Chicken Asparagus Swiss Casserole

>> Friday, April 19, 2013

Chicken Asparagus Swiss Casserole

This is an elegant and flavorful casserole quick enough for a weeknight dinner, but special enough for company. If you don't like the taste of wine in your food, substitute chicken broth.

Asparagus is already looking delicious around here this year, so when they finally start sprouting up north, I bet it will be a good crop. If you find tough stalks in your asparagus, the ones that never get tender no matter how long you cook them, peel off the outer skin with a paring knife. You'll save more of the vegetable that way than just throwing out the bottom of the stems.


2 large boneless skinless chicken breasts
2 cups asparagus spears, cut into 2" pieces
1/2 tsp tarragon, crumbled
1 tsp dry ground mustard
2/3 cup shredded Swiss cheese
1/2 cup dry white wine
2/3 cup white bread crumbs or Panko crumbs
2 tbsp parmesan or romano cheese


Preheat the oven to 375 degrees.

Lay the chicken breasts on a cutting board and put your (non-cutting) hand on top. With a sharp knife, cut through each chicken breast lengthwise to produce two thinner breasts. This will make the chicken cook more quickly while staying tender during the cooking time.
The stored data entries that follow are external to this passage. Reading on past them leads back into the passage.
(* ===== verification/Memory.v ===== *)
(** * The allocators together: the heap and the pools in one address space

    Everything the stack allocates comes from [mem_malloc] or from a pool.  [granted] lists
    what is in use, with its place and size; the interface [Allocator] of the packet
    buffers is implemented by the functions of [mem.c] and [memp.c]. *)
From S2P Require Export Pbuf Memp.

#[local] Set Warnings "-clear-no-such-hyp".

(** [memp_t], in the order of [memp_std.h] (the pools of the configuration); [None] is the heap. *)
Definition MEMP_MAX : nat := 13.
Definition memp_type (k : akind) : option nat :=
  match k with
  | RAM => None
  | MEMP_NETBUF => Some 6%nat
  | MEMP_PBUF => Some 11%nat
  | MEMP_PBUF_POOL => Some 12%nat
  end.

(** UDP_PCB, TCP_PCB, TCP_PCB_LISTEN, TCP_SEG, REASSDATA, FRAG_PBUF, NETBUF, NETCONN,
    TCPIP_MSG_API, TCPIP_MSG_INPKT, SYS_TIMEOUT, PBUF, PBUF_POOL *)
Definition memp_nums : list Z := [6; 10; 6; 22; 5; 15; 10; 4; 8; 8; 10; 15; 9].

Definition pool_end (d : memp_desc) : Z := LWIP_MEM_ALIGN (d_base d) + d_num d * d_size d.

(** Where the compiler and the linker put the pools and the heap, and what memory holds
    before it is written. *)
Class MempLayout := {
  memp_pools : list memp_desc;
  ram_heap : Z;
  stale_struct : ptr -> pbuf;
  stale_byte : Z -> Z;
  layout_nums : d_num <$> memp_pools = memp_nums;
  layout_sizes : forall d, (memp_pools !! 11%nat = Some d -> d_size d = SIZEOF_STRUCT_PBUF) /\
    (memp_pools !! 12%nat = Some d -> d_size d = SIZEOF_STRUCT_PBUF + PBUF_POOL_BUFSIZE_ALIGNED);
  layout_pools : forall i d, memp_pools !! i = Some d -> desc_ok d;
  layout_ram : 0 < ram_heap /\ ram_heap mod 4 = 0;
  layout_apart : forall i j d e, i <> j -> memp_pools !! i = Some d -> memp_pools !! j = Some e ->
    pool_end d <= LWIP_MEM_ALIGN (d_base e) \/ pool_end e <= LWIP_MEM_ALIGN (d_base d);
  layout_heap : forall i d, memp_pools !! i = Some d ->
    pool_end d <= ram_heap \/ ram_heap + MEM_SIZE_ALIGNED <= LWIP_MEM_ALIGN (d_base d)
}.

(** ** Ranges of memory *)

(** What is in use: its pool (or the heap), its address and its size. *)
Definition range : Type := option nat * Z * Z.
Definition addr (x : range) : Z := x.1.2.
Definition ext (x : range) : Z := x.2.
Definition disj (x y : range) : Prop := addr x + ext x <= addr y \/ addr y + ext y <= addr x.

#[export] Instance disj_sym : Symmetric disj.
Proof. intros x y [?|?]; [by right|by left]. Qed.

Fixpoint apart (l : list range) : Prop :=
  match l with [] => True | x :: l => Forall (disj x) l /\ apart l end.

Lemma apart_app l1 l2 : apart (l1 ++ l2) <-> apart l1 /\ apart l2 /\ forall x y, x ∈ l1 -> y ∈ l2 -> disj x y.
Proof.
  induction l1 as [|x l1 IH]; cbn [app apart].
  - split; [|by intros (_ & ? & _)]. intros H. split; [done|]. split; [done|]. by intros x y Hx%elem_of_nil.
  - rewrite IH, Forall_app, !Forall_forall. split.
    + intros ([H1 H2] & H3 & H4 & H5). split_and!; [done|done|done|].
      intros x' y [->|Hx]%elem_of_cons Hy; [by apply H2|by apply H5].
    + intros ([H1 H3] & H4 & H5). split; [split; [done|]|split; [done|split; [done|]]].
      * intros y Hy. apply H5; [left|done].
      * intros x' y Hx Hy. apply H5; [by right|done].
Qed.

#[export] Instance apart_perm : Proper ((≡ₚ) ==> iff) apart.
Proof.
  assert (Hgo : forall l1 l2, l1 ≡ₚ l2 -> apart l1 -> apart l2).
  { induction 1 as [|x l1 l2 Hp IH|x y l|l1 l2 l3 _ IH1 _ IH2]; cbn [apart]; [done| | |auto].
    - intros [Hf Ha]. split; [by rewrite <- Hp|auto].
    - intros ([Hy Hf]%Forall_cons & Hg & Ha). split; [constructor; [by symmetry|done]|done]. }
  intros l1 l2 Hp. split; apply Hgo; [done|by symmetry].
Qed.

Lemma apart_NoDup l : Forall (fun x => 0 < ext x) l -> apart l -> NoDup (addr <$> l).
Proof.
  induction l as [|x l IH]; intros Hf Ha; [constructor|]. apply Forall_cons in Hf as [Hx Hf]. destruct Ha as [Hd Ha].
  cbn. apply NoDup_cons. split; [|auto]. intros (y & Hy & Hin)%list_elem_of_fmap.
  rewrite Forall_forall in Hd, Hf. specialize (Hd y Hin). specialize (Hf y Hin). unfold disj in Hd. lia.
Qed.

Lemma apart_lookup l i j x y : apart l -> i <> j -> l !! i = Some x -> l !! j = Some y -> disj x y.
Proof.
  revert i j. induction l as [|z l IH]; intros i j; [done|]. intros [Hf Ha] Hij Hx Hy. rewrite Forall_forall in Hf.
  destruct i as [|i], j as [|j]; [done| | |by apply (IH i j); [done|congruence|..]]; cbn in Hx, Hy.
  - injection Hx as ->. apply Hf. by eapply list_elem_of_lookup_2.
  - injection Hy as ->. symmetry. apply Hf. by eapply list_elem_of_lookup_2.
Qed.

(** ** The heap's blocks, read from its headers *)
Fixpoint walk_blocks (n : nat) (i : Z) (h : mem_heap) : list block :=
  match n with
  | O => []
  | S n =>
      if i =? ram_end then [] else
      match ram h !! i with
      | Some m => Block (truthy (m_used m)) (m_next m - i - 8) :: walk_blocks n (m_next m) h
      | None => []
      end
  end.
Definition heap_blocks (h : mem_heap) : list block := walk_blocks walk_fuel 0 h.

Lemma walk_blocks_ok n : forall p o l h, chain (ram h) p o l -> 0 <= o -> (length l < n)%nat -> walk_blocks n o h = l.
Proof.
  induction n as [|n IH]; intros p o [|b l] h Hc Ho Hl; cbn [length] in Hl; try lia; cbn [walk_blocks].
  - destruct Hc as [-> _]. by rewrite Z.eqb_refl.
  - pose proof (chain_facts _ _ _ _ Hc) as (He & [[Hb _] Hf]%Forall_cons & _). pose proof (total_nonneg _ Hf) as Ht.
    destruct Hc as (Hm & _ & Hc). cbn [total] in He. rewrite (proj2 (Z.eqb_neq _ _)) by lia. rewrite Hm. cbn [m_used m_next].
    rewrite (IH _ _ _ _ Hc ltac:(lia) ltac:(lia)). f_equal. destruct b as [[] s]; unfold used_flag; cbn; f_equal; lia.
Qed.

Lemma heap_blocks_ok h l : heap_ok h l -> heap_blocks h = l.
Proof.
  intros [Hc _ _]. apply (walk_blocks_ok _ 0 0); [done|done|]. by eapply chain_fuel.
Qed.

(** ** The state of both allocators *)
Record memory := Memory { m_heap : mem_heap; m_pools : memps }.
#[local] Abbreviation M := (cmd memory).

Definition on_heap {B} (c : cmd mem_heap B) : M B := fun s =>
  let '(r, h) := c (m_heap s) in (r, Memory h (m_pools s)).
Definition on_pools {B} (c : cmd memps B) : M B := fun s =>
  let '(r, ps) := c (m_pools s) in (r, Memory (m_heap s) ps).

Section Memory.
Context `{MempLayout}.

(** [lwip_init] *)
Definition memory_init : M unit := on_heap mem_init ;;; on_pools (memp_init memp_pools).

(** [mem_malloc(n)], [memp_malloc(type)]; the size is a [mem_size_t]. *)
Definition alloc (k : akind) (n : Z) : M (option Z) :=
  match memp_type k with
  | None => q <- on_heap (mem_malloc (u16 n)) ;; ret (Z.add ram_heap <$> q)
  | Some i => on_pools (memp_malloc memp_pools i)
  end.

(** [mem_free(p)], [memp_free(type, p)] *)
Definition free_in (o : option nat) (p : Z) : M unit :=
  match o with
  | None => on_heap (mem_free (Some (p - ram_heap)))
  | Some i => on_pools (memp_free memp_pools i (Some p))
  end.

(** [mem_trim(p, n)] *)
Definition trim (p n : Z) : M (option Z) :=
  q <- on_heap (mem_trim (p - ram_heap) (u16 n)) ;; ret (Z.add ram_heap <$> q).

(** What is in use. *)
Definition heap_range (x : Z * Z) : range := (None, ram_heap + x.1, x.2).
Definition heap_holds (h : mem_heap) : list range := heap_range <$> uses 0 (heap_blocks h).
Definition pool_holds (ps : memps) (i : nat) (d : memp_desc) : list range :=
  let l := walk_free (Z.to_nat (d_num d)) (memp_next ps) (tab ps i) in
  (fun p => (Some i, p, d_size d)) <$> filter (fun p => p ∉ l) (elements d).
Fixpoint pools_holds (ps : memps) (i : nat) (pools : list memp_desc) : list range :=
  match pools with
  | [] => []
  | d :: pools => pool_holds ps i d ++ pools_holds ps (S i) pools
  end.
Definition granted s : list range := heap_holds (m_heap s) ++ pools_holds (m_pools s) 0 memp_pools.

Record memory_ok s : Prop := {
  ok_heap : exists l, heap_ok (m_heap s) l;
  ok_pools : forall i d, memp_pools !! i = Some d -> exists l, pool_ok (m_pools s) i d l
}.

(** ** What is in use lies apart *)
Lemma pool_holds_free ps i d l : pool_ok ps i d l ->
  pool_holds ps i d = (fun p => (Some i, p, d_size d)) <$> filter (fun p => p ∉ l) (elements d).
Proof. intros Hp. unfold pool_holds. rewrite (walk_free_ok _ _ _ l); [done|apply Hp|by eapply pool_free_short]. Qed.

Lemma pool_holds_in ps i d x : desc_ok d -> x ∈ pool_holds ps i d ->
  x.1.1 = Some i /\ addr x ∈ elements d /\ ext x = d_size d /\ 0 < addr x /\ 0 < ext x /\
  LWIP_MEM_ALIGN (d_base d) <= addr x /\ addr x + ext x <= pool_end d.
Proof.
  intros Hd (p & -> & [_ Hin]%list_elem_of_filter)%list_elem_of_fmap. pose proof (element_in d p Hd Hin) as (_ & Hp & Hl & Hr).
  pose proof (size_ok _ Hd). unfold addr, ext, pool_end. cbn. split_and!; done || lia.
Qed.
Oil an 8x8 casserole dish with cooking spray. Place two breasts in the casserole, then sprinkle with half the asparagus, tarragon, mustard, and cheese. Pour half the wine over the chicken. Layer the rest of the chicken and other ingredients on top, then pour on the rest of the wine. Stir together the bread crumbs and parmesan, then sprinkle on top of the casserole.

Bake for 30 minutes, or until the chicken is cooked through and the asparagus is tender.

Serves 4.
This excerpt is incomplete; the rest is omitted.